*WORK TO BE COMPLETED*:
In the records, find each line where "OutOfRange" occurs, and copy it.

═══ DATA SHOWN ═══

(* ===== verification/Batch.v ===== *)
(** Batches and their splitting into micro-batches: [llama_batch] and
    [llama_ubatch] of src/llama-batch.h and the class [llama_batch_allocr] of
    src/llama-batch.cpp.

    Pointers of the C structures are options (null or an array); the backing
    vectors [pos], [n_seq_id], [seq_id] and [output] of the class only exist so
    that the pointers of [batch] have something to point to, so the generated
    arrays are stored in [batch] itself.  Floats are their 32-bit patterns. *)
From Stdlib Require Import Sorting.Sorted.
From S2P Require Import Prelude KvCells.

(** ** Data *)
Record llama_batch := Batch {
  b_n_tokens : Z;
  b_token    : option (list Z);
  b_embd     : option (list Z);
  b_pos      : option (list Z);
  b_n_seq_id : option (list Z);
  b_seq_id   : option (list (list Z));
  b_logits   : option (list Z)
}.

Record llama_ubatch := UBatch {
  equal_seqs   : bool;
  n_tokens     : nat;
  n_seq_tokens : nat;
  n_seqs       : nat;
  n_seqs_unq   : nat;
  n_pos        : nat;
  u_token      : option (list Z);
  u_embd       : option (list Z);
  u_pos        : list Z;
  u_n_seq_id   : list Z;
  u_seq_id     : list (list Z);
  u_seq_id_unq : list Z;
  u_seq_idx    : list Z;
  u_output     : list Z
}.

Definition is_pos_2d (u : llama_ubatch) : bool := bool_decide (3 ≤ n_pos u).

(** [llama_ubatch {}] *)
Definition ubatch_empty : llama_ubatch :=
  UBatch false 0 0 0 0 0 None None [] [] [] [] [] [].

(** What the allocator asks of the memory module ([llama_memory_i]). *)
Record memory_i := Memory { mem_pos_min : Z → Z; mem_pos_max : Z → Z }.

Record llama_batch_allocr := Allocr {
  batch          : llama_batch;
  n_pos_per_embd : nat;
  n_embd         : nat;
  n_seq_max      : nat;
  n_outputs      : nat;
  seq_id_unq     : list Z;
  seq_idx        : list Z;
  has_cpl        : bool;
  bseq_pos       : list (gset Z);              (* seq_pos[s] *)
  seq_cpl        : list (list bool);           (* seq_cpl[s0][s1] *)
  seq_set        : list (gset Z);              (* seq_set[i] *)
  seq_set_map    : gmap (gset Z) (list nat);   (* indices of each sequence set *)
  out_ids        : list nat;
  n_used         : nat;
  bused          : list bool                   (* used[i] *)
}.

Definition batch_none : llama_batch := Batch 0 None None None None None None.
Definition MAX_SEQ : nat := Z.to_nat LLAMA_MAX_SEQ.

(** constructor *)
Definition allocr_new (npos : nat) : llama_batch_allocr :=
  Allocr batch_none npos 0 0 0 [] (replicate MAX_SEQ (-1)%Z) false (replicate MAX_SEQ ∅)
    (replicate MAX_SEQ (replicate MAX_SEQ false)) [] ∅ [] 0 [].

(** [clear()] leaves has_cpl, out_ids, n_used and used alone *)
Definition clear (a : llama_batch_allocr) : llama_batch_allocr :=
  Allocr batch_none (n_pos_per_embd a) (n_embd a) (n_seq_max a) 0 []
    (replicate (length (seq_idx a)) (-1)%Z) (has_cpl a)
    (replicate (length (bseq_pos a)) ∅)
    ((λ r, replicate (length r) false) <$> seq_cpl a) [] ∅
    (out_ids a) (n_used a) (bused a).

Definition with_batch (a : llama_batch_allocr) (b : llama_batch) : llama_batch_allocr :=
  Allocr b (n_pos_per_embd a) (n_embd a) (n_seq_max a) (n_outputs a) (seq_id_unq a) (seq_idx a)
    (has_cpl a) (bseq_pos a) (seq_cpl a) (seq_set a) (seq_set_map a) (out_ids a) (n_used a) (bused a).
Definition with_used_ids (a : llama_batch_allocr) (o : list nat) (n : nat) (u : list bool) :=
  Allocr (batch a) (n_pos_per_embd a) (n_embd a) (n_seq_max a) (n_outputs a) (seq_id_unq a)
    (seq_idx a) (has_cpl a) (bseq_pos a) (seq_cpl a) (seq_set a) (seq_set_map a) o n u.

Definition get_n_tokens (a : llama_batch_allocr) : nat := Z.to_nat (b_n_tokens (batch a)).

Definition split_reset (a : llama_batch_allocr) : llama_batch_allocr :=
  with_used_ids a [] 0 (replicate (get_n_tokens a) false).

(** positions of a sequence in the batch *)
Definition bseq_edge (ends : list Z → option Z) (a : llama_batch_allocr) (s : nat) : res Z :=
  p ← vget (bseq_pos a) s; Ok (default (-1)%Z (ends (elements p))).
Definition bseq_pos_min := bseq_edge list_min.
Definition bseq_pos_max := bseq_edge list_max.

(** ** [init]: validation *)
Definition forM_bool {A} (f : A → res bool) (l : list A) : res bool :=
  foldM (λ (acc : bool) x, if acc then f x else Ok false) true l.

Definition tokens (b : llama_batch) : list nat := seq 0 (Z.to_nat (b_n_tokens b)).

(** batch.seq_id[i][s] and batch.n_seq_id[i] *)
Definition get_n_seq_id (b : llama_batch) (i : nat) : res Z :=
  v ← of_option OutOfRange (b_n_seq_id b); vget v i.
Definition get_seq_id (b : llama_batch) (i s : nat) : res Z :=
  v ← of_option OutOfRange (b_seq_id b); r ← vget v i; vget r s.
Definition get_pos (b : llama_batch) (i : nat) : res Z :=
  v ← of_option OutOfRange (b_pos b); vget v i.
Definition get_logit (b : llama_batch) (i : nat) : res Z :=
  v ← of_option OutOfRange (b_logits b); vget v i.

Definition valid_tokens (b : llama_batch) (n_vocab : Z) : res bool :=
  match b_token b with
  | None => Ok true
  | Some tok => forM_bool (λ i, t ← vget tok i;
      Ok (negb (bool_decide (t < 0)%Z || bool_decide (n_vocab ≤ t)%Z))) (tokens b)
  end.

Definition valid_seq_ids (b : llama_batch) (nsm : nat) : res bool :=
  match b_seq_id b with
  | None => Ok true
  | Some _ => forM_bool (λ i, k ← get_n_seq_id b i;
      forM_bool (λ s, t ← get_seq_id b i s;
        Ok (negb (bool_decide (t < 0)%Z || bool_decide (Z.of_nat nsm ≤ t)%Z)))
        (seq 0 (Z.to_nat k))) (tokens b)
  end.

(** ** [init]: auto-generation of missing fields *)
Definition gen_n_seq_id (b : llama_batch) : llama_batch :=
  match b_n_seq_id b with
  | Some _ => b
  | None => Batch (b_n_tokens b) (b_token b) (b_embd b) (b_pos b)
              (Some (replicate (Z.to_nat (b_n_tokens b)) 1%Z)) (b_seq_id b) (b_logits b)
  end.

═══

*TASK OUTPUT*:
  v ← of_option OutOfRange (b_n_seq_id b); vget v i.
  v ← of_option OutOfRange (b_seq_id b); r ← vget v i; vget r s.
  v ← of_option OutOfRange (b_pos b); vget v i.
  v ← of_option OutOfRange (b_logits b); vget v i.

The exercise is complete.